Task
In the data below, find each line that contains the word "intros" and copy it.

Dataset entries
(** The running thread's own object. *)
Lemma running_thread s al :
  ut_ok s al -> running_tid (ut_table s) <> -1 ->
  exists p t, threads (ut_table s) !! Z.to_nat (running_tid (ut_table s)) = Some p /\ p <> 0 /\
    thread_at s al (Z.to_nat (running_tid (ut_table s))) p t /\ tid t = running_tid (ut_table s) /\
    0 <= running_tid (ut_table s) < MAX_UTHREADS /\ uthread_self s = Ok t s /\ virgin t = 0.
Proof.
  intros Hok Hr. destruct (uo_run _ _ Hok) as [?|(Hge & p & t0 & Hp & Hp0 & Ht0 & Hv)]; [done|].
  destruct (uo_thread _ _ Hok _ _ Hp Hp0) as (t & Ht). pose proof Ht as (Ht1 & Ht2 & _).
  pose proof (lookup_lt_Some _ _ _ Hp) as Hlt. rewrite (uo_len _ _ Hok) in Hlt.
  assert (Hb : 0 <= running_tid (ut_table s) < MAX_UTHREADS) by (unfold MAX_UTHREADS in *; lia).
  exists p, t. split_and!; [done..|lia|lia|lia| |congruence]. unfold uthread_self. mrun1.
  mstep (slot_ok _ _ _ Hb Hp). by apply obj_ok.
Qed.
End Schedule.

(** ** Yielding *)

Section Yield.
Context {H : Type} `{Allocator H}.
Implicit Types (s : ut H) (al : gmap Z Z).

(** [ut_ok] depends on the table, the heap and the objects only. *)
Lemma ut_ok_regs s al s' :
  ut_ok s al -> first_uthread s' = first_uthread s -> ut_table s' = ut_table s ->
  objs s' = objs s -> uheap s' = uheap s -> ut_ok s' al.
Proof.
  intros [] E1 E2 E3 E4. split; unfold thread_at in *; rewrite ?E1, ?E2, ?E3, ?E4; auto.
Qed.

Lemma ut_ok_upd s al p t t' :
  ut_ok s al -> objs s !! p = Some t -> tid t' = tid t -> ss_sp t' = ss_sp t ->
  (virgin t = 0 -> virgin t' = 0) ->
  ut_ok (set_objs (<[p := t']> (objs s)) s) al.
Proof.
  intros [Hf Hl Hh Hth Hst Hc Hr] Hp E1 E2 E3.
  assert (Hlk : forall q u', (<[p := t']> (objs s)) !! q = Some u' ->
            exists u, objs s !! q = Some u /\ tid u' = tid u /\ ss_sp u' = ss_sp u).
  { intros q u' [[<- <-]|[? ?]]%lookup_insert_Some; eauto. }
  split; ut_simpl; auto.
  - intros i q Hi Hq. destruct (Hth _ _ Hi Hq) as (u & Hu1 & Hu2 & Hu3 & Hu4).
    destruct (decide (p = q)) as [<-|Hne].
    + exists t'. split_and!; ut_simpl; [by rewrite lookup_insert_eq|congruence..].
    + exists u. split_and!; ut_simpl; [by rewrite lookup_insert_ne|done..].
  - intros i j q r u' v' Hij Hi Hj Hq Hr' Hu Hv.
    destruct (Hlk _ _ Hu) as (u & Hu0 & _ & ->), (Hlk _ _ Hv) as (v & Hv0 & _ & ->). eauto.
  - destruct Hr as [?|(? & q & u & Hq & Hq0 & Hu & Hv)]; [by left|right]. split; [done|].
    destruct (decide (p = q)) as [<-|Hne].
    + exists p, t'. rewrite lookup_insert_eq. split_and!; [done..|]. apply E3. congruence.
    + exists q, u. by rewrite lookup_insert_ne.
Qed.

Problem solution
  intros Hok Hr. destruct (uo_run _ _ Hok) as [?|(Hge & p & t0 & Hp & Hp0 & Ht0 & Hv)]; [done|].
  intros [] E1 E2 E3 E4. split; unfold thread_at in *; rewrite ?E1, ?E2, ?E3, ?E4; auto.
  intros [Hf Hl Hh Hth Hst Hc Hr] Hp E1 E2 E3.
  { intros q u' [[<- <-]|[? ?]]%lookup_insert_Some; eauto. }
  - intros i q Hi Hq. destruct (Hth _ _ Hi Hq) as (u & Hu1 & Hu2 & Hu3 & Hu4).
  - intros i j q r u' v' Hij Hi Hj Hq Hr' Hu Hv.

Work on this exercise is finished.